(Collected data entries)
##########

(* ===== verification/SleepWake.v ===== *)
(** The ioctl calls of [src/kernel_standalone/sleep_wakeup/main.c] and
    [cant_kill/main.c], which put a process to sleep and wake the sleepers: the
    first sleeps interruptibly, the second does not.  Shown for every
    interleaving: nobody stays asleep once the state says awake.  What does go
    wrong is shown as well: a new sleeper takes the wake-up of an old one back. *)

From stdpp Require Import prelude list relations.
From Stdlib Require Import ZArith Lia.
From S2P Require Import Prelude Threads Alarms Kernel.

Module SleepWake.
Open Scope stmt_scope.

(** * The driver and its callers *)

(** The static variables [state] and [queue], and the tasks with a signal. *)
Record kmem := mkMem { state : Z; queue : list nat; pending : list nat }.

(** What a process does next. *)
Inductive op := IOCTL_SLEEP | IOCTL_WAKEUP | OtherIoctl | Kill (t : nat).

Record local := mkLocal { tid : nat; script : list op; ret : Z; intr : bool; results : list Z }.

Definition code_t : Type := stmt kmem local.

Definition signal_pending (m : kmem) (l : local) : bool := mem_nat (tid l) (pending m).
Definition set_ret (r : Z) (l : local) : local := mkLocal (tid l) (script l) r (intr l) (results l).

Definition do_l (f : local -> local) : code_t := SDo (fun m l => (m, f l)).
Definition set_state (x : Z) : code_t := SDo (fun m l => (mkMem x (queue m) (pending m), l)).

(** The wait macros of the kernel on the condition [state == 1]; [i] says
    whether a signal ends the sleep.  The result goes to [ret]. *)
Definition awake (m : kmem) (_ : local) : bool := state m =? 1.
Definition prepare_to_wait_event (i : bool) (m : kmem) (l : local) : kmem * local :=
  if i && signal_pending m l
  then (mkMem (state m) (remove_nat (tid l) (queue m)) (pending m), mkLocal (tid l) (script l) (ret l) true (results l))
  else (mkMem (state m) (tid l :: remove_nat (tid l) (queue m)) (pending m), mkLocal (tid l) (script l) (ret l) false (results l)).
Definition finish_wait (r : Z) (m : kmem) (l : local) : kmem * local :=
  (mkMem (state m) (remove_nat (tid l) (queue m)) (pending m), set_ret r l).
Definition wait_event_ (i : bool) : code_t :=
  SIf awake SReturn SSkip ;;
  SWhile (fun _ _ => true)
    (SDo (prepare_to_wait_event i) ;;
     SIf awake (SDo (finish_wait 0) ;; SReturn) SSkip ;;
     SIf (fun _ l => intr l) (SDo (finish_wait (- ERESTARTSYS)) ;; SReturn) SSkip ;;
     SAwait (fun m l => negb (mem_nat (tid l) (queue m)) || (i && signal_pending m l)) (fun m l => (m, l))).
Definition wait_event_interruptible : code_t := wait_event_ true.
Definition wait_event : code_t := wait_event_ false.

Definition wake_up : code_t := SDo (fun m l => (mkMem (state m) [] (pending m), l)).

Definition is_op (o : op) (_ : kmem) (l : local) : bool :=
  match script l, o with
  | IOCTL_SLEEP :: _, IOCTL_SLEEP | IOCTL_WAKEUP :: _, IOCTL_WAKEUP => true
  | _, _ => false
  end.

(** [ioctl] of [sleep_wakeup]: the result of the wait is not looked at. *)
Definition sleep_ioctl : code_t :=
  SIf (is_op IOCTL_SLEEP)
    (set_state 0 ;; SCall wait_event_interruptible ;; do_l (set_ret 0) ;; SReturn)
    (SIf (is_op IOCTL_WAKEUP)
       (set_state 1 ;; wake_up ;; do_l (set_ret 0) ;; SReturn)
       (do_l (set_ret (- EFAULT)) ;; SReturn)).

(** [ioctl] of [cant_kill]. *)
Definition cant_kill_ioctl : code_t :=
  SIf (is_op IOCTL_SLEEP)
    (set_state 0 ;; SCall wait_event ;; do_l (set_ret 0) ;; SReturn)
    (SIf (is_op IOCTL_WAKEUP)
       (set_state 1 ;; wake_up ;; do_l (set_ret 0) ;; SReturn)
       (do_l (set_ret (- EFAULT)) ;; SReturn)).

(** A process makes its calls one after the other. *)
Definition more (_ : kmem) (l : local) : bool := match script l with [] => false | _ => true end.
Definition is_kill (_ : kmem) (l : local) : bool := match script l with Kill _ :: _ => true | _ => false end.
Definition kill_step (m : kmem) (l : local) : kmem * local :=
  match script l with Kill t :: _ => (mkMem (state m) (queue m) (t :: pending m), l) | _ => (m, l) end.
Definition next (l : local) : local := mkLocal (tid l) (tl (script l)) (ret l) (intr l) (results l ++ [ret l]).
Definition process (ioctl : code_t) : code_t :=
  SWhile more (SIf is_kill (SDo kill_step) (SCall ioctl) ;; do_l next).

Definition start (i : nat) (s : list op) : thread local := mkThread 0 Running (mkLocal i s 0 false []).
Definition system (ss : list (list op)) : config kmem local := mkConfig (mkMem 0 [] []) None (imap start ss).

Definition ioctl_of (i : bool) : code_t := if i then sleep_ioctl else cant_kill_ioctl.
Definition code (i : bool) (_ : nat) : list (instr kmem local) := compile (process (ioctl_of i)).

(** * No lost wake-up *)

Definition count (k : Empty_set) (_ : kmem) : Z := match k with end.
Definition weight (_ _ : nat) (_ : local) (k : Empty_set) : Z := match k with end.
Definition inside (_ _ : nat) : bool := false.
Definition says (_ _ : nat) (_ : kmem) (_ : local) : Prop := True.
Definition lsays (t _ : nat) (l : local) : Prop := tid l = t.
Definition anything (_ : kmem) : Prop := True.

(** Asleep in the queue although the state is 1. *)
Definition needs (t pc : nat) (_ : local) (m : kmem) : Prop :=
  existsb (Nat.eqb pc) [14; 15; 18; 19]%nat = true /\ mem_nat t (queue m) = true /\ state m = 1.
(** Between [state = 1] and [wake_up]. *)
Definition hot (_ pc : nat) (_ : local) : bool := (pc =? 26)%nat.

#[local] Arguments mem_nat : simpl never.
#[local] Arguments remove_nat : simpl never.

Section proofs.
Context (i : bool) (N : Z).

Ltac tid_tac := cbn; unfold kill_step, prepare_to_wait_event; repeat case_match; done.
Ltac ok_point :=
  unfold ok; destruct i; cbn;
  repeat match goal with
  | |- updates _ _ _ _ _ _ _ _ _ _ _ =>
      split; [done|]; intros m l (_ & Hl & _) _; split; [intros []|]; split; [done|]; split; [unfold lsays in *; tid_tac|done]
  | |- moves _ _ _ _ _ _ _ _ _ _ _ => split; [by left|]; intros m l (_ & Hl & _) _; split; [intros []|done]
  | |- _ /\ _ => split
  | |- _ = _ => reflexivity
  end.
Lemma sleep_ok_all t pc : ok (code i) count weight inside says lsays anything N t pc.
Proof. do 34 (destruct pc as [|pc]; [ok_point|]). unfold ok. by destruct i. Qed.

Ltac one_step :=
  intros ins m l m' l' pc' Hi (_ & Hl & _) Ha; unfold lsays in Hl; destruct i; cbn in Hi; injection Hi as <-; cbn in Ha;
  unfold prepare_to_wait_event, finish_wait, kill_step, next in Ha;
  repeat match type of Ha with
  | context [if ?b then _ else _] => destruct b eqn:?; try discriminate Ha
  | context [match script ?l with _ => _ end] => destruct (script l) as [|[] ?] eqn:?
  end; cbn in Ha; injection Ha as <- <- <-.
Ltac same_needs :=
  split; [done|split; [|first [done | cbn in *; lia]]];
  first [done | by eapply mem_remove | eapply mem_enqueue; [|eassumption]; congruence].
Ltac alarm_point :=
  one_step; unfold rings; (split;
  [ first [ by cbn | by left | intros _; right; unfold needs; cbn; by intros ? ? ? (? & ? & ?) ]
  | first
    [ by left
    | right; split; unfold needs; cbn;
      [ intros (? & ? & ?); first [ discriminate | exfalso; unfold awake in *; zbool; lia | same_needs ]
      | intros ? ? ? ? (? & ? & ?); first [ exfalso; lia | same_needs ] ] ] ]).
Lemma alarm_all t pc : alarm_ok (code i) count weight inside says lsays anything N needs hot t pc.
Proof.
  do 34 (destruct pc as [|pc]; [alarm_point|]). intros ? ? ? ? ? ? Hi. by destruct i.
Qed.
End proofs.

Abbreviation INV i n := (Inv (code i) count weight inside says lsays anything (Z.of_nat n)).

Lemma sleep_start_lookup ss t th : threads (system ss) !! t = Some th -> exists s, ss !! t = Some s /\ th = start t s.
Proof. cbn. rewrite list_lookup_imap. intros (s & ? & ?)%fmap_Some. eauto. Qed.

Lemma sleep_start_inv i ss : INV i (length ss) (system ss).
Proof.
  constructor; try done.
  - cbn. by rewrite length_imap.
  - intros t. split; [done|]. by intros (th & _ & _ & ?).
  - intros t th (s & _ & ->)%sleep_start_lookup. done.
  - intros t th (s & _ & ->)%sleep_start_lookup. done.
Qed.

(** In both drivers, whatever the processes call and however they interleave:
    when none of them can go on, each has made all its calls or sleeps in
    IOCTL_SLEEP while the state says so; nobody sleeps through an IOCTL_WAKEUP that
    nobody took back. *)
Theorem sleep_no_lost_wakeup i ss cf :
  rtc (step (code i)) (system ss) cf -> blocked (code i) cf ->
  forall t th, threads cf !! t = Some th ->
    finished (code i) t th \/ (t_pc th = 19%nat /\ t ∈ queue (mem cf) /\ state (mem cf) <> 1).
Proof.
  intros Hr Hb t th Ht.
  assert (forall t pc l k, 0 <= weight t pc l k <= 1) as H01 by (intros ? ? ? []).
  assert (forall t, forallb queueing (code i t) = true) as Hq by (by destruct i).
  assert (Alarm needs hot (system ss)) as A0 by (by intros t0 th0 (s & _ & ->)%sleep_start_lookup (E & _)).
  destruct (alarm_reachable _ _ _ _ _ _ _ _ H01 (sleep_ok_all i _) Hq _ _ (alarm_all i _) _ _ (sleep_start_inv i ss) A0 Hr) as [HI HA].
  pose proof (inv_lsays _ _ _ _ _ _ _ _ _ HI _ _ Ht) as Htid. unfold lsays in Htid.
  destruct (blocked_awaits _ _ _ _ _ _ _ _ (sleep_ok_all i _) Hq _ _ _ HI Hb Ht) as [Hf|(b & f & Hi & Hbf)]; [by left|right].
  assert (t_pc th = 19%nat /\ b = (fun m l => negb (mem_nat (tid l) (queue m)) || (i && signal_pending m l))) as [Hpc ->].
  { revert Hi. generalize (t_pc th). intros pc. destruct i; do 34 (destruct pc as [|pc]; [first [discriminate | by intros [= <- _]]|]); discriminate. }
  apply orb_false_iff in Hbf as [Hin%negb_false_iff _]. rewrite Htid in Hin.
  split; [done|split].
  - unfold mem_nat in Hin. apply existsb_exists in Hin as (x & Hx & E). apply Nat.eqb_eq in E. subst x. by apply list_elem_of_In.
  - intros Hs. eapply (blocked_no_needs _ _ _ _ _ _ _ _ (sleep_ok_all i _) Hq _ _ _ _ _ _ HI HA Hb Ht). Unshelve.
    + rewrite Hpc. done.
    + intros t0 pc0 l0 Hh. apply Nat.eqb_eq in Hh as ->. destruct i; eexists; split; reflexivity || exact I.
Qed.

(** ** Runs *)

Definition turns (t n : nat) : list (nat * nat) := replicate n (t, 0%nat).

Definition pair_end : config kmem local :=
  run_schedule (code true) (turns 0 20 ++ turns 1 20 ++ turns 0 20) (system [[IOCTL_SLEEP]; [IOCTL_WAKEUP]]).

Lemma sleep_no_lost_wakeup_witness :
  exists th, threads pair_end !! 0%nat = Some th /\
    (finished (code true) 0 th \/ (t_pc th = 19%nat /\ 0%nat ∈ queue (mem pair_end) /\ state (mem pair_end) <> 1)).
Proof.
  eexists. split; [vm_compute; reflexivity|].
  apply (sleep_no_lost_wakeup true [[IOCTL_SLEEP]; [IOCTL_WAKEUP]] pair_end); [apply run_schedule_reachable| |vm_compute; reflexivity].
  intros t k. destruct t as [|[|t]]; vm_compute; reflexivity.
Defined.

(** A process that goes to sleep sets the state back and so takes away the
    wake-up of one that slept before and has not run yet: both sleep although
    IOCTL_WAKEUP was called while the first one slept. *)
Theorem wakeup_taken_back :
  exists cf, rtc (step (code true)) (system [[IOCTL_SLEEP]; [IOCTL_WAKEUP]; [IOCTL_SLEEP]]) cf /\
    blocked (code true) cf /\ t_pc <$> threads cf = [19; 34; 19]%nat /\
    (fun th => results (t_loc th)) <$> threads cf = [[]; [0]; []].
Proof.
  eexists (run_schedule (code true) (turns 0 20 ++ turns 1 20 ++ turns 2 20 ++ turns 0 20) _).
  split; [apply run_schedule_reachable|]. split; [|split; reflexivity].
  intros t k. destruct t as [|[|[|t]]]; vm_compute; reflexivity.
Qed.

(** A signal ends the interruptible sleep, and the call returns 0 as if it had
    been woken; the other driver sleeps on. *)
Theorem signal_while_asleep :
  let run i := run_schedule (code i) (turns 0 20 ++ turns 1 20 ++ turns 0 40) (system [[IOCTL_SLEEP]; [Kill 0]]) in
  (fun th => results (t_loc th)) <$> threads (run true) = [[0]; [0]] /\ state (mem (run true)) = 0 /\
  (fun th => results (t_loc th)) <$> threads (run false) = [[]; [0]] /\ blocked (code false) (run false).
Proof.
  split; [reflexivity|split; [reflexivity|split; [reflexivity|]]].
  intros t k. destruct t as [|[|t]]; vm_compute; reflexivity.
Qed.

End SleepWake.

##########

Your instructions | Which lines above contain the word "goes"? Copy each of them.

Response to the task |
    whether a signal ends the sleep.  The result goes to [ret]. *)
(** A process that goes to sleep sets the state back and so takes away the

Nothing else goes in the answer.